● Assigned task: If a line in the records below holds the word "skip", copy it.

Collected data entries
Start of Block
(* ===== verification/Vfs.v ===== *)
(** * The RAM file system (src/fs/vfs/core/vfs.c)

    A fixed array of 48 nodes, each with the index of its parent, a current
    directory (index and path string), and forwarding of paths under a FAT32
    mount to the disk driver. The FAT32 driver and the console are the
    environment.

    Every operation returns an [option]: [None] is a store outside a buffer,
    after which the C program has no defined behaviour. *)

From Stdlib Require Import Lia ZArith Bool.
From stdpp Require Import base list numbers strings.
From S2P Require Import Prelude Mount.

Local Open Scope Z_scope.

Module Vfs.
Import Mount.

Definition VFS_MAX_NODES : nat := 48.
Definition VFS_NAME_LEN : Z := 24.
Definition VFS_CONTENT_LEN : Z := 200.

Inductive vfs_node_type_t := VFS_NODE_FREE | VFS_NODE_FILE | VFS_NODE_DIR.
#[export] Instance node_type_eq_dec : EqDecision vfs_node_type_t.
Proof. solve_decision. Defined.

Record vfs_node_t := mkNode {
  type : vfs_node_type_t;
  name : cstr;
  parent : Z;
  content : Z → Z;
  content_len : Z;
}.
#[export] Instance eta_node : Eta vfs_node_t := λ r,
  mkNode (type r) (name r) (parent r) (content r) (content_len r).

(** What the file system calls: the FAT32 driver and the console. Reading gives
    the bytes stored in the caller's buffer: every return of 0 in
    [fat32_read_file] (fat32.c, lines 382 to 386) comes before the first store,
    so a failure ([None]) stores nothing, and a cluster that can not be read
    ends the copy early with result 1 (a shorter list). *)
Class VfsEnv (F : Type) := {
  fat32_is_mounted : F → bool;
  fat32_is_directory : cstr → F → bool;
  fat32_mkdir : cstr → F → bool * F;
  fat32_read_file : cstr → Z → F → option (list Z);
  fat32_write_file : cstr → list Z → F → bool * F;
  fat32_list : cstr → F → F;
  console_print : cstr → F → F;
}.

Record vfs {F : Type} := mkVfs {
  g_nodes : nat → vfs_node_t;
  g_cwd : Z;
  g_cwd_path : cstr;
  v_mounts : mounts;
  write_temp : Z → Z;   (* the static buffer of [vfs_write_path] *)
  env : F;
}.
Arguments vfs : clear implicits.
Arguments mkVfs {F}.
#[export] Instance eta_vfs {F} : Eta (vfs F) := λ r,
  mkVfs (g_nodes r) (g_cwd r) (g_cwd_path r) (v_mounts r) (write_temp r) (env r).

(** ** Strings *)

(** Everything up to the first byte [c] and the rest, which starts with it. *)
Fixpoint span (c : Z) (s : cstr) : cstr * cstr :=
  match s with
  | [] => ([], [])
  | x :: r => if x =? c then ([], s) else let '(a, b) := span c r in (x :: a, b)
  end.

(** [while ( *p == c) p++]. *)
Fixpoint skip (c : Z) (s : cstr) : cstr :=
  match s with
  | x :: r => if x =? c then skip c r else s
  | [] => []
  end.

Definition until_nul (l : list Z) : cstr := (span 0 l).1.

Definition path_copy (src : cstr) : cstr := str_trunc src 256.
Definition copy_truncate (src : cstr) (max_len : Z) : cstr := str_trunc src max_len.

(** [None]: the terminator goes to [out[256]]. *)
Definition path_join (base nm : cstr) : option cstr :=
  if bool_decide (head nm = Some SLASH) then Some (path_copy nm)
  else
    let out := take 255 base in
    let out := if (length out =? 0)%nat then [SLASH] else out in
    let out := if (1 <? length out)%nat && negb (bool_decide (last out = Some SLASH))
               then out ++ [SLASH] else out in
    if (255 <? length out)%nat then None else Some (out ++ take (255 - length out) nm).

Definition fat_relative (full mountpoint : cstr) : option cstr :=
  let ml := length mountpoint in
  if str_eqb full mountpoint then Some (path_copy (lit "/"))
  else if (1 <? ml)%nat && bool_decide (full !! ml = Some SLASH) then Some (path_copy (drop ml full))
  else None.

Definition vfs_split_word (s : cstr) : cstr * cstr :=
  let '(w, rest) := span 32 s in (w, skip 32 rest).

(** ** Nodes *)

Section ops.
Context {F : Type} `{VfsEnv F}.
(** The bytes of an uninitialised [mountpoint] buffer, up to a zero byte. *)
Context (uninit : cstr).
Implicit Types (s : vfs F).

Definition node s (i : nat) : vfs_node_t := g_nodes s i.
Definition set_node (i : nat) (f : vfs_node_t → vfs_node_t) s : vfs F :=
  s <| g_nodes := λ j, if (j =? i)%nat then f (g_nodes s i) else g_nodes s j |>.

Definition used_node s (i : nat) : bool := negb (bool_decide (type (node s i) = VFS_NODE_FREE)).

Definition find_child (par : Z) (nm : cstr) s : option nat :=
  first_index (λ i, used_node s i && (parent (node s i) =? par) && str_eqb (name (node s i)) nm) 0 VFS_MAX_NODES.

Definition find_free_node s : option nat :=
  first_index (λ i, negb (used_node s i)) 1 (VFS_MAX_NODES - 1).

Definition has_children (par : Z) s : bool :=
  bool_decide (is_Some (first_index (λ i, used_node s i && (parent (node s i) =? par)) 0 VFS_MAX_NODES)).

Definition is_dir s (i : nat) : bool := bool_decide (type (node s i) = VFS_NODE_DIR).
Definition is_file s (i : nat) : bool := bool_decide (type (node s i) = VFS_NODE_FILE).

(** The stores that make node [i] a new child of [par]. *)
Definition make_node (i : nat) (ty : vfs_node_type_t) (par : Z) (nm : cstr) s : vfs F :=
  set_node i (λ n, n <| type := ty |> <| parent := par |> <| name := copy_truncate nm VFS_NAME_LEN |>) s.

(** [copy_truncate] into the content array: the bytes, a zero, the rest as it
    was. *)
Definition store_string (str : cstr) (f : Z → Z) : Z → Z :=
  λ j, if (0 <=? j) && (j <? Z.of_nat (length str)) then default 0 (str !! Z.to_nat j)
       else if j =? Z.of_nat (length str) then 0 else f j.

Definition content_bytes (n : vfs_node_t) : list Z := content n <$> seqZ 0 VFS_CONTENT_LEN.
Definition content_string (n : vfs_node_t) : cstr := until_nul (content_bytes n).

Definition vfs_init s : vfs F :=
  let s := s <| g_nodes := λ i, if (i <? VFS_MAX_NODES)%nat
                                then (g_nodes s i) <| type := VFS_NODE_FREE |> else g_nodes s i |> in
  let s := make_node 0 VFS_NODE_DIR (-1) (lit "/") s in
  let s := s <| g_cwd := 0 |> <| g_cwd_path := path_copy (lit "/") |> in
  let s := make_node 1 VFS_NODE_DIR 0 (lit "mnt") s in
  make_node 2 VFS_NODE_DIR 1 (lit "disk0") s.

(** ** Mounted paths *)

(** Result and the contents of the [mountpoint] buffer. *)
Definition path_is_mount (path : cstr) s : Z * cstr :=
  if vfs_mount_count (v_mounts s) <=? 0 then (0, uninit)
  else let '(r, mp) := vfs_mount_resolve (Some path) 256 (v_mounts s) in (r, default uninit mp).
End of Block
● Solution for this problem:
Fixpoint skip (c : Z) (s : cstr) : cstr :=
  | x :: r => if x =? c then skip c r else s
  let '(w, rest) := span 32 s in (w, skip 32 rest).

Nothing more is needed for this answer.